В этот миг выбежал Иона из сарая и, должно быть, услыхал мои слова, потому что на бегу крикнул в нашу сторону:
– Ага, черта получите, а не полуйку!
Мы расхохотались, влезли на забор и смотрим, что будет. А Иона, еще не добежав до колодца, кричит издалека:
– А что, есть нефть?
– Есть.
– А не бьет?
– Нет.
– А много?
– Да уже с пол-колодца.
И полушутя, полу-радостно один прибавил:
– То-то полуйка будет!
Тут Иона вовсе обезумел. Бросился на бедного рабочего – и хлоп его по лицу!
– Вот тебе полуйка! А, голодранцы! А, разбойники! И вы хотите меня обокрасть? Не дам! Не дам!

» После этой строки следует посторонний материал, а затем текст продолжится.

Lemma start_placed (s : dstate) (valid : Z -> bool) (d : Z) :
  placed s -> 0 <= d < domain_count (ds_domains s) -> placed (snd (domain_start s valid d)).
Proof using HE.
  intros Hp Hd. unfold domain_start. cbv zeta.
  destruct (truth (d_stopping (dom_at s d))); [done|].
  destruct (domain_running s valid d) eqn:Er; [done|].
  destruct (_ || _); [done|]. destruct (negb (domain_range_ok _ _ _ _ _)); [done|]. cbn [truth snd negb Z.eqb].
  unfold domain_running in Er. apply orb_false_elim in Er as [_ Ep]. unfold domain_has_parked in Ep. apply negb_false_iff in Ep.
  set (s1 := for_upto _ _ s).
  assert (ds_at s1 = ds_at s /\ ds_domains s1 = ds_domains s /\
          forall e h, c_state (ds_ctx s1 e h) = c_state (ds_ctx s e h) \/ e = d /\ c_state (ds_ctx s1 e h) = CONTEXT_NONE) as (Ea & Ed & Es).
  { unfold s1. apply (for_upto_ind (fun _ s1 => ds_at s1 = ds_at s /\ ds_domains s1 = ds_domains s /\
      forall e h, c_state (ds_ctx s1 e h) = c_state (ds_ctx s e h) \/ e = d /\ c_state (ds_ctx s1 e h) = CONTEXT_NONE)); [auto|].
    intros i s' _ (Ea & Ed & Es). split_and!; [done|done|]. intros e h. rewrite ctx_at_update. case_decide as E; [|auto].
    destruct E as [-> ->]. by right. }
  apply (same_place_placed (hw_update s1 (fun h => hw_call h (SseDomainReset d)))); [apply same_hw|].
  apply (same_place_placed s1); [apply same_hw|]. clearbody s1.
  assert (forall e, dom_at s1 e = dom_at s e) as Edm by (intros e; unfold dom_at; by rewrite Ed).
  assert (forall e h, 0 <= e < domain_count (ds_domains s) -> 0 <= h < table -> waits (ds_ctx s1 e h) = waits (ds_ctx s e h)) as Ew.
  { intros e h He Hh. unfold waits at 1. destruct (Es e h) as [->|[-> ->]]; [done|]. symmetry.
    rewrite <- (pl_parked s Hp d h He Hh). by apply mask_empty. }
  destruct Hp as [H1 H2 H3 H4 H5 H6]. split; try (rewrite ?Ed in *; done).
  - intros h Hh. rewrite Ea, Ed. auto.
  - intros e. rewrite Ed, Edm. auto.
  - intros e h. rewrite Ed, Edm, Ea. auto.
  - intros e h. rewrite Ed, Edm. intros He Hh. rewrite Ew by done. auto.
  - intros e h. rewrite Ed, Ea. intros He Hh Hr. apply H5; [done..|]. destruct (Es e h) as [<-|[_ E]]; [done|congruence].
  - intros h Hh. rewrite Ea, Ew; auto.
Qed.

Lemma ipi_parked_placed (s : dstate) (index : Z) : placed s -> placed (domain_ipi_parked s index).
Proof.
  intros Hp. unfold domain_ipi_parked. destruct (_ =? _); [|destruct (negb _); [|done]].
  - apply (same_place_placed s); [apply same_hw|done].
  - apply (same_place_placed s); [by apply same_ctx|done].
Qed.

Lemma stop_end_placed (s : dstate) (regs : trap_regs) (d : Z) :
  placed s -> callers_ok s -> 0 <= d < domain_count (ds_domains s) -> placed (moved_state (domain_stop_end s regs d)).
Proof using HE.
  intros Hp Hc Hd. unfold domain_stop_end. cbv zeta. set (s1 := dom_update _ _ _).
  assert (placed s1) as Hp1.
  { apply (same_place_placed s); [|done]. split_and!; try done.
    - unfold s1. by rewrite count_update.
    - intros e He. unfold s1. rewrite dom_at_update by (cbn; lia). case_decide; [by subst e|done]. }
  destruct (d =? this_domain s1); [|done]. apply stop_self_placed; [done|]. intros e h c Hcc.
  unfold s1. rewrite count_update. by apply (Hc e h).
Qed.

(** *** The callers *)

Lemma callers_update (s : dstate) (d h : Z) (f : domain_context -> domain_context) :
  callers_ok s ->
  (forall c x, c_caller (f c) = Some x -> c_caller c = Some x \/ 0 <= x < domain_count (ds_domains s)) ->
  callers_ok (ctx_update s d h f).
Proof.
  intros Hc Hf d' h' x. rewrite ctx_at_update. case_decide; [|apply Hc]. intros Hx.
  destruct (Hf _ x Hx) as [Ho|?]; [by apply (Hc d h)|done].
Qed.

Lemma callers_same (s s' : dstate) : callers_ok s -> ds_ctx s' = ds_ctx s -> domain_count (ds_domains s') = domain_count (ds_domains s) -> callers_ok s'.
Proof. intros Hc Ex Ec d h x. rewrite Ex, Ec. apply Hc. Qed.

Lemma callers_dom (s : dstate) (d : Z) (f : domain -> domain) : callers_ok s -> callers_ok (dom_update s d f).
Proof. intros Hc. apply (callers_same s); [done|done|apply count_update]. Qed.

Lemma save_caller (c : domain_context) (regs : trap_regs) (h : hart_hw) : c_caller (fst (context_save c regs h)) = c_caller c.
Proof.
  assert (forall c h, c_caller (sstateen_save c h) = c_caller c) as H1.
  { intros c0 h0. unfold sstateen_save. by case_match. }
  assert (forall c h, c_caller (fst (hyp_state_save c h)) = c_caller c) as H2.
  { intros c0 h0. unfold hyp_state_save. case_match; [done|]. cbn [fst].
    assert (forall n, c_caller (for_upto n (fun i ctx => ctx <| c_hyp := <[Z.to_nat i := hyp_csr_read h0 i]> (c_hyp ctx) |>) c0) = c_caller c0) as Hl.
    { intros n. by apply (for_upto_ind (fun _ c => c_caller c = c_caller c0)). }
    repeat case_match; cbn; apply Hl. }
  assert (forall c h, c_caller (fst (unit_state_save c h)) = c_caller c) as H3.
  { intros c0 h0. unfold unit_state_save, vector_unit. by repeat case_match; simplify_eq. }
  unfold context_save. cbn [mpxy_hart_shmem_swap]. 
  match goal with |- context [hyp_state_save ?c1 ?h1] => specialize (H2 c1 h1); destruct (hyp_state_save c1 h1) as [c2 h2] end.
  specialize (H3 c2 h2). destruct (unit_state_save c2 h2) as [c3 h3]. cbn [fst] in *. rewrite H3, H2. cbn. rewrite H1. by case_match.
Qed.

Lemma callers_park (s : dstate) (d : Z) (state : context_state) (regs : trap_regs) (quiet : bool) :
  callers_ok s -> callers_ok (context_park s d state regs quiet).
Proof.
  intros Hc. unfold context_park. pose proof (save_caller (context_of s d) regs (ds_hw s)) as Hs.
  destruct (context_save _ _ _) as [c h]. cbn [fst] in Hs. apply callers_dom.
  intros d' h' x. rewrite ctx_at_update. case_decide; [|apply Hc]. cbn. rewrite Hs. apply Hc.
Qed.

Lemma callers_restore (s : dstate) (to : Z) (fresh : bool) : callers_ok s -> callers_ok (context_restore s to fresh).
Proof.
  intros Hc. unfold context_restore. cbv zeta.
  match goal with |- callers_ok (hw_update ?s _) => apply (callers_same s); [|done|done] end.
  apply callers_update; [|naive_solver].
  match goal with |- callers_ok (field_update ds_at _ ?s) => apply (callers_same s); [|done|done] end.
  do 3 apply callers_dom. apply callers_update; [|naive_solver]. by apply (callers_same s).
Qed.

Lemma callers_switch (s : dstate) (to : Z) (regs : option trap_regs) (error value : Z) :
  callers_ok s -> callers_ok (moved_state (context_switch s to regs error value)).
Proof.
  intros Hc. unfold context_switch. case_bool_decide.
  - assert (callers_ok (ctx_update s to self (fun _ => context_fresh s to (default regs_zero regs)))) as Hf.
    { intros d h x. rewrite ctx_at_update. case_decide; [|apply Hc]. intros Hx.
      assert (c_caller (context_fresh s to (default regs_zero regs)) = c_caller (context_of s to)) as E.
      { unfold context_fresh. by repeat case_match. }
      rewrite E in Hx. by apply (Hc to self). }
    destruct (negb _); cbn [moved_state]; apply callers_restore.
    + match goal with |- callers_ok (field_update ds_hsm _ ?s) => apply (callers_same s); [|done|done] end.
      apply callers_update; [done|naive_solver].
    + apply callers_update; [done|naive_solver].
  - cbn [moved_state]. apply callers_update; [|naive_solver]. apply callers_restore. apply callers_update; [|naive_solver].
    destruct (negb _); [|done]. apply callers_update; [done|naive_solver].
Qed.

Lemma enter_callers (s : dstate) (regs : trap_regs) (target arg : Z) (quiet : bool) :
  placed s -> callers_ok s -> callers_ok (moved_state (enter s regs target arg quiet)).
Proof using HE.
  intros Hp Hc. unfold enter. cbv zeta. destruct (truth _); [done|]. apply callers_switch. apply callers_update; [by apply callers_park|].
  intros c x [= <-]. right.
  destruct (park_leaving s CONTEXT_CALLING regs quiet Hp) as (_ & _ & -> & _); [by left|]. apply (pl_at s Hp), HE.
Qed.

Lemma leave_callers (s : dstate) (regs : trap_regs) (value : Z) (quiet : bool) (first : option Z) :
  callers_ok s -> callers_ok (moved_state (leave s regs value quiet first)).
Proof.
  intros Hc. unfold leave. cbv zeta. destruct (leave_target s quiet first) as [d|]; [|done].
  match goal with |- context [truth (d_stopping (dom_at ?x _))] => assert (callers_ok x) as Hc1; [|set (s2 := x) in *] end.
  { destruct (caller_waits _ _); [done|]. apply callers_update; [done|naive_solver]. }
  destruct (truth _); [done|]. apply callers_switch, callers_park, callers_update; [done|naive_solver].
Qed.
(* ===== verification/ContextRoundtrip.v ===== *)
(** What a context had of the hart is there again when it is back: the
    registers [context_save] takes and [hw_restore] gives back, whatever the
    hart ran in between; and what a context that has never run finds. *)

From S2P Require Import Prelude Arch Csr Fields Memregion Bitstring Domain Hart DomainContext.

#[local] Open Scope Z_scope.
#[local] Set Warnings "-clear-no-such-hyp".

Section Regs.
Context {AR : Arch} {KC : Kconfig} {F : Features} {HT : HartTable} {CE : CtxEnv}.

(** ** Reading after writing *)

Lemma hw_read_write (h : hart_hw) (a v r : Z) :
  hw_read (hw_write h a v) r = if decide (a = r) then wrap v else hw_read h r.
Proof. apply csr_read_write. Qed.

Lemma hw_read_eq (h : hart_hw) (a v : Z) : is_ulong v -> hw_read (hw_write h a v) a = v.
Proof. intros Hv. rewrite hw_read_write, decide_True by done. by apply wrap_small. Qed.
Lemma hw_read_ne (h : hart_hw) (a v r : Z) : a <> r -> hw_read (hw_write h a v) r = hw_read h r.
Proof. intros Hn. by rewrite hw_read_write, decide_False. Qed.

Lemma hw_set_ne (h : hart_hw) (a v r : Z) : a <> r -> hw_read (on_csrs (fun c => csr_set c a v) h) r = hw_read h r.
Proof. intros Hn. by apply hw_read_ne. Qed.
Lemma hw_clear_ne (h : hart_hw) (a v r : Z) : a <> r -> hw_read (on_csrs (fun c => csr_clear c a v) h) r = hw_read h r.
Proof. intros Hn. by apply hw_read_ne. Qed.

Definition hw_wf (h : hart_hw) : Prop := csr_wf (hw_csrs h).

Lemma hw_read_ulong (h : hart_hw) (r : Z) : hw_wf h -> is_ulong (hw_read h r).
Proof. apply csr_read_wf. Qed.

(** *** 64-bit registers *)

Definition is_u64 (v : Z) : Prop := 0 <= v < 2 ^ 64.

Lemma read64_u64 (h : hart_hw) (csr csrh : Z) : hw_wf h -> is_u64 (csr_read64 h csr csrh).
Proof.
  intros Hwf. pose proof (hw_read_ulong h csr Hwf) as H1. pose proof (hw_read_ulong h csrh Hwf) as H2.
  unfold csr_read64, is_u64, is_ulong, XLEN in *. destruct arch_xlen; [|done].
  apply lor_bound; [lia| |].
  - rewrite Z.shiftl_mul_pow2 by lia. change (2 ^ 64) with (2 ^ 32 * 2 ^ 32). nia.
  - assert (2 ^ 32 <= 2 ^ 64) by (apply pow2_le; lia). lia.
Qed.

Lemma read64_write64 (h : hart_hw) (csr csrh v : Z) :
  csr <> csrh -> is_u64 v -> csr_read64 (csr_write64 h csr csrh v) csr csrh = v.
Proof.
  intros Hne Hv. unfold is_u64 in Hv. unfold csr_read64, csr_write64. destruct arch_xlen eqn:E.
  - assert (XLEN = 32) as EX by (unfold XLEN; by rewrite E).
    rewrite hw_read_eq by (split; rewrite ?EX; [apply Z.div_pos; lia|apply Z.div_lt_upper_bound; [lia|change (2 ^ 32 * 2 ^ 32) with (2 ^ 64); lia]]).
    rewrite hw_read_ne by congruence.
    rewrite hw_read_eq by (split; rewrite ?EX; pose proof (Z.mod_pos_bound v (2 ^ 32)); lia).
    rewrite <- (land_low v 32) by lia. rewrite Z.shiftl_mul_pow2 by lia.
    rewrite lor_disjoint_add.
    + rewrite land_low by lia. pose proof (Z.div_mod v (2 ^ 32)). lia.
    + bitwise. rewrite Z.mul_pow2_bits by lia. destruct (Z.ltb_spec i 32) as [Hi'|Hi'].
      * rewrite Z.testbit_neg_r by lia. done.
      * by rewrite !andb_false_r.
  - rewrite hw_read_eq; [done|]. unfold is_ulong, XLEN. by rewrite E.
Qed.

Lemma write64_ne (h : hart_hw) (csr csrh v r : Z) : csr <> r -> csrh <> r -> hw_read (csr_write64 h csr csrh v) r = hw_read h r.
Proof. intros H1 H2. unfold csr_write64. destruct arch_xlen; by rewrite !hw_read_ne. Qed.

Lemma read64_same (h h' : hart_hw) (csr csrh : Z) :
  hw_read h' csr = hw_read h csr -> hw_read h' csrh = hw_read h csrh -> csr_read64 h' csr csrh = csr_read64 h csr csrh.
Proof. intros H1 H2. unfold csr_read64. by rewrite H1, H2. Qed.

(** *** The loop over the hypervisor's *)

Abbreviation hyp_loop n ctx := (for_upto n (fun i h => hyp_csr_write h i (hyp_get ctx i))).

Lemma hyp_loop_ne (n : nat) (ctx : domain_context) (h : hart_hw) (r : Z) :
  r ∉ hyp_csrs -> hw_read (hyp_loop n ctx h) r = hw_read h r.
Proof.
  intros Hr. apply (for_upto_ind (fun _ h' => hw_read h' r = hw_read h r)); [done|].
  intros i h' _ IH. unfold hyp_csr_write, hyp_number. rewrite Nat2Z.id. destruct (hyp_csrs !! i) as [a|] eqn:Ea; [|done].
  rewrite hw_read_ne; [done|]. intros ->. by apply list_elem_of_lookup_2 in Ea.
Qed.

Lemma hyp_nodup : NoDup hyp_csrs.
Proof. unfold hyp_csrs. destruct arch_xlen; apply (bool_decide_unpack _); vm_compute; exact I. Qed.
(* ===== verification/DomainInit.v ===== *)
(** The boot of the domains, [arch/riscv/runtime/domain.c]: reading them from
    the device tree ([domains_init]) and starting them ([domains_start]).
    What the tree has of them is a record: its nodes in order, properties of
    cells as lists, and what a phandle leads to. *)

From S2P Require Import Prelude Arch Csr Fields Memregion Bitstring Domain Hart DomainContext DomainContextProps DomainMoves.
From stdpp Require Import strings sorting.

#[local] Open Scope Z_scope.

(** * The tree *)

(** "riscv,domain,memregion": base, order (0 without), mmio *)
Record mem_node := MemNode { mn_base : option Z; mn_order : Z; mn_mmio : bool }.

(** A subnode of "riscv,domain,config". *)
Record config_node := ConfigNode {
  cn_instance : bool; (* compatible with "riscv,domain,instance" *)
  cn_name : string;
  cn_phandle : Z; (* 0: none *)
  cn_possible : list Z; (* possible-harts: phandles *)
  cn_inherit_all : bool; (* root-regions-inheritance = "all" *)
  cn_regions : list Z; (* <&memregion permissions> pairs *)
  cn_boot_hart : option Z; (* phandle *)
  cn_next_addr : option Z;
  cn_next_arg1 : option Z;
  cn_next_mode : option Z;
  cn_reset : bool;
  cn_suspend : bool;
  cn_entry_from : list Z; (* riscv,entry-allowed-from: phandles *)
}.

(** A cpu node: "riscv,domain" (0 without) and the hart id of its "reg". *)
Record cpu_dt := CpuDt { cpu_domain : Z; cpu_hartid : option Z }.

Record domain_tree := DomainTree {
  t_config : option (list config_node);
  t_cpus : list cpu_dt;
  t_memregion : Z -> option mem_node; (* by phandle, with the compatible of one *)
  t_cpu : Z -> option Z; (* by phandle: the hart id of a cpu node *)
}.

Section DomainInit.
Context {AR : Arch} {KC : Kconfig} {HT : HartTable}.
Abbreviation table := (hart_table_size ht_ids).

(** * [domains_init] *)

Definition cpu_hart_index (t : domain_tree) (phandle : Z) : Z :=
  match t_cpu t phandle with
  | Some hartid => hart_index ht_ids (wrap hartid)
  | None => -1
  end.

(** [possible-harts] *)
Definition possible_harts (t : domain_tree) (phandles : list Z) (m : hartmask) : hartmask :=
  foldl (fun m phandle =>
    let idx := cpu_hart_index t phandle in if 0 <=? idx then hartmask_set m idx else m) m phandles.

(** What [instance_parse] refuses of a region, [add_region] apart. *)
Definition region_bad (base : option Z) (order : Z) : bool :=
  match base with
  | None => true
  | Some base =>
      (order <? 3) || (XLEN <? order) ||
      ((order <? XLEN) &&
       (truth (Z.shiftr (Z.shiftr base 1) (XLEN - 1)) || negb (Z.land base (2 ^ order - 1) =? 0)))
  end.

(** [for (int i = 0; list && i + 1 < len / 4; i += 2)]; [None] is the -1. *)
Fixpoint regions_loop (t : domain_tree) (dom : domain) (cells : list Z) : option domain :=
  match cells with
  | phandle :: perm :: cells =>
      r ← t_memregion t phandle;
      if region_bad (mn_base r) (mn_order r) then None
      else
        let '(dom, rc) := add_region dom (wrap (default 0 (mn_base r))) (mn_order r) perm (mn_mmio r) in
        if truth rc then None else regions_loop t dom cells
  | _ => Some dom
  end.

(** Its name, harts and room for its regions. *)
Definition instance_new (t : domain_tree) (root_boot_hart : Z) (n : config_node) : domain :=
  let dom := domain_zero <| d_boot_hart := root_boot_hart |> <| d_phandle := cn_phandle n |>
    <| d_name := String.substring 0 31 (cn_name n) |> in
  let dom := regions_alloc dom (1 + Z.of_nat (length (cn_regions n)) / 2) in
  dom <| d_possible := possible_harts t (cn_possible n) (d_possible dom) |>.

(** "all" is the rest of the root domain too. *)
Definition instance_inherit (n : config_node) (dom : domain) : domain :=
  if cn_inherit_all n then fst (add_region dom 0 XLEN DOMAIN_PERM_SU_RWX false) else dom.

Definition instance_parse (t : domain_tree) (root_boot_hart : Z) (n : config_node) : option domain :=
  let dom := instance_inherit n (instance_new t root_boot_hart n) in
  dom ← regions_loop t dom (cn_regions n);
  Some (dom <| d_boot_hart := match cn_boot_hart n with Some phandle => cpu_hart_index t phandle | None => d_boot_hart dom end |>
    <| d_next_addr := wrap (default 0 (cn_next_addr n)) |>
    <| d_next_arg1 := wrap (default 0 (cn_next_arg1 n)) |>
    <| d_next_arg1_given := bool_decide (is_Some (cn_next_arg1 n)) |>
    <| d_next_mode := if truth (default PRV_S (cn_next_mode n)) then PRV_S else PRV_U |>
    <| d_reset_allowed := cn_reset n |> <| d_suspend_allowed := cn_suspend n |>).

(** The first walk over the nodes: a domain per instance that parses. *)
Definition parse_node (t : domain_tree) (root_boot_hart : Z) (domains : list domain) (n : config_node) : list domain :=
  if cn_instance n then
    match instance_parse t root_boot_hart n with
    | Some dom => domains ++ [dom <| d_index := domain_count domains |>]
    | None => domains
    end
  else domains.

(** The second one: who may enter whom. *)
Definition entry_bits (domains : list domain) (phandles : list Z) : bitstr :=
  foldl (fun bits phandle =>
    match domain_by_phandle domains phandle with
    | Some from => bit_set bits (d_index from)
    | None => bits
    end) (replicate (Z.to_nat (bitstr_size (domain_count domains))) 0) phandles.

Definition entry_node (domains : list domain) (n : config_node) : list domain :=
  match domain_by_phandle domains (cn_phandle n) with
  | Some dom =>
      if truth (d_index dom) then
        alter (fun dom => dom <| d_entry_from := Some (entry_bits domains (cn_entry_from n)) |>)
          (Z.to_nat (d_index dom)) domains
      else domains
  | None => domains
  end.

(** The last domain of the phandle, from domain 1 on. *)
Definition last_by_phandle (domains : list domain) (phandle : Z) : option domain :=
  List.find (fun d => d_phandle d =? phandle) (rev (drop 1 domains)).

(** One cpu node of [assign_harts]; beside the domains, [h->domain]. *)
Definition assign_hart (s : list domain * (Z -> Z)) (c : cpu_dt) : list domain * (Z -> Z) :=
  let '(domains, at_) := s in
  match cpu_hartid c with
  | None => s
  | Some hartid =>
      let idx := hart_index ht_ids (wrap hartid) in
      if (cpu_domain c =? 0) || (idx <? 0) then s
      else match last_by_phandle domains (cpu_domain c) with
      | None => s
      | Some dom =>
          if negb (hartmask_test (d_possible dom) idx) then s
          else
            let domains := alter (fun r => r <| d_assigned := hartmask_clear (d_assigned r) idx |>) 0%nat domains in
            let domains := alter (fun d => d <| d_assigned := hartmask_set (d_assigned d) idx |>) (Z.to_nat (d_index dom)) domains in
            (domains, fun h => if h =? idx then d_index dom else at_ h)
      end
  end.
Definition assign_harts (t : domain_tree) (domains : list domain) (at_ : Z -> Z) : list domain * (Z -> Z) :=
  foldl assign_hart (domains, at_) (t_cpus t).

(** The next stage the monitor was given is the boot hart's domain's. *)
Definition next_stage (self next_addr next_mode : Z) (s : list domain * (Z -> Z)) : list domain * (Z -> Z) :=
  let '(domains, at_) := s in
  (alter (fun d => if d_next_addr d =? 0 then d <| d_next_addr := next_addr |> <| d_next_mode := next_mode |> else d)
     (Z.to_nat (at_ self)) domains, at_).

(** [self]: the boot hart. *)
Definition domains_init (t : option domain_tree) (self next_addr next_mode : Z) : list domain * (Z -> Z) :=
  let root := root_domain_init table self next_addr next_mode in
  match t ≫= t_config, t with
  | Some nodes, Some t =>
      let domains := foldl (parse_node t (d_boot_hart root)) [root] nodes in
      let domains := foldl entry_node domains nodes in
      next_stage self next_addr next_mode (assign_harts t domains (fun _ => 0))
  | _, _ => ([root], fun _ => 0)
  end.

(** * [domains_start] *)

(** The first hart of the domain that has S-mode; -1: none. *)
Definition first_boot_hart (valid : Z -> bool) (dom : domain) : Z :=
  default (-1) (List.find (fun i => domain_hart_assigned dom i && valid i) (seqZ 0 table)).

(** The first loop, on one domain. *)
Definition start_prepare (fdt pmp_entries : Z) (no_smode valid : Z -> bool) (dom : domain) : outcome domain :=
  let dom := if d_next_arg1_given dom then dom else dom <| d_next_arg1 := fdt |> in
  let dom := if (0 <=? d_boot_hart dom) && no_smode (d_boot_hart dom)
             then dom <| d_boot_hart := first_boot_hart valid dom |> else dom in
  if pmp_entries <? Z.of_nat (length (d_regions dom)) then Panic else Ret dom.

Fixpoint start_prepare_all (fdt pmp_entries : Z) (no_smode valid : Z -> bool) (doms : list domain) : outcome (list domain) :=
  match doms with
  | [] => Ret []
  | dom :: doms =>
      dom ← start_prepare fdt pmp_entries no_smode valid dom;
      doms ← start_prepare_all fdt pmp_entries no_smode valid doms;
      Ret (dom :: doms)
  end.

(** The second loop, on one domain: it boots on its boot hart, if that hart
    is its own. *)
Definition start_one {CE : CtxEnv} (valid : Z -> bool) (mine : Z) (s : dstate) (d : Z) : dstate :=
  let dom := dom_at s d in
  if ((d =? mine) && (d_boot_hart dom =? ctx_self)) || (d_boot_hart dom <? 0) || (d_next_addr dom =? 0) ||
     negb (domain_hart_assigned dom (d_boot_hart dom))
  then s else snd (domain_start s valid d).

(** What the calling hart does then. *)
Inductive boots := BootsSelf (addr arg1 mode : Z) | WaitsForStart.

Definition domains_start {CE : CtxEnv} (fdt pmp_entries : Z) (no_smode valid : Z -> bool) (s : dstate) : outcome (dstate * boots) :=
  let mine := ds_at s ctx_self in
  doms ← start_prepare_all fdt pmp_entries no_smode valid (ds_domains s);
  let s := s <| ds_domains := doms |> in
  let s := foldl (start_one valid mine) s (seqZ 0 (domain_count doms)) in
  let dom := dom_at s mine in
  Ret (s, if (d_boot_hart dom =? ctx_self) && domain_range_ok ctx_memregions (Some dom) (d_next_addr dom) 4 DOMAIN_PERM_SU_X
          then BootsSelf (d_next_addr dom) (d_next_arg1 dom) (d_next_mode dom) else WaitsForStart).
End DomainInit.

Ничего не дам!
И он, совершенно ошалев, бросился к колодцу и, раскинув руки крестом, упал на пего, чтобы закрыть собой источник своего богатства. Жерло колодца было довольно узкое; стоя на коленях над самым срубом и ухватившись широко раскинутыми рунами за его края, Иона закрывал собой колодец, будто у него хотели его отобрать, и все кричал:
– Не дам! Ничего не дам! Караул! Помогите! Разбойники!
Отовсюду начали сбегаться люди и, увидев над колодцем Иону и не понимая, чего он хочет, думали, что произошло какое-нибудь несчастье, что кто-нибудь упал в колодец или задохся. А у меня прямо сердце похолодело.
– Хлопцы! – крикнул я рабочим, стоявшим вокруг колодца. – Он рехнулся! Оттащите его от колодца! Живо!
– Пусть его черт возьмет! – буркнул, не двигаясь с места, рабочий, ни за что получивший пощечину.
И в тот же миг Иона, угорев от испарений, валивших из колодца, схватился обеими руками за грудь, так как ему не хватало воздуха, и, потеряв опору, только мелькнул, взмахнул туфлями и, как галушка, бултыхнулся в колодец. Нефть, которая должна была обогатить его, принесла ему смерть. А полуйки своим нефтяникам так и не дал справить.
Его вытащили только через три дня, – к колодцу из-за угара нельзя было подступиться.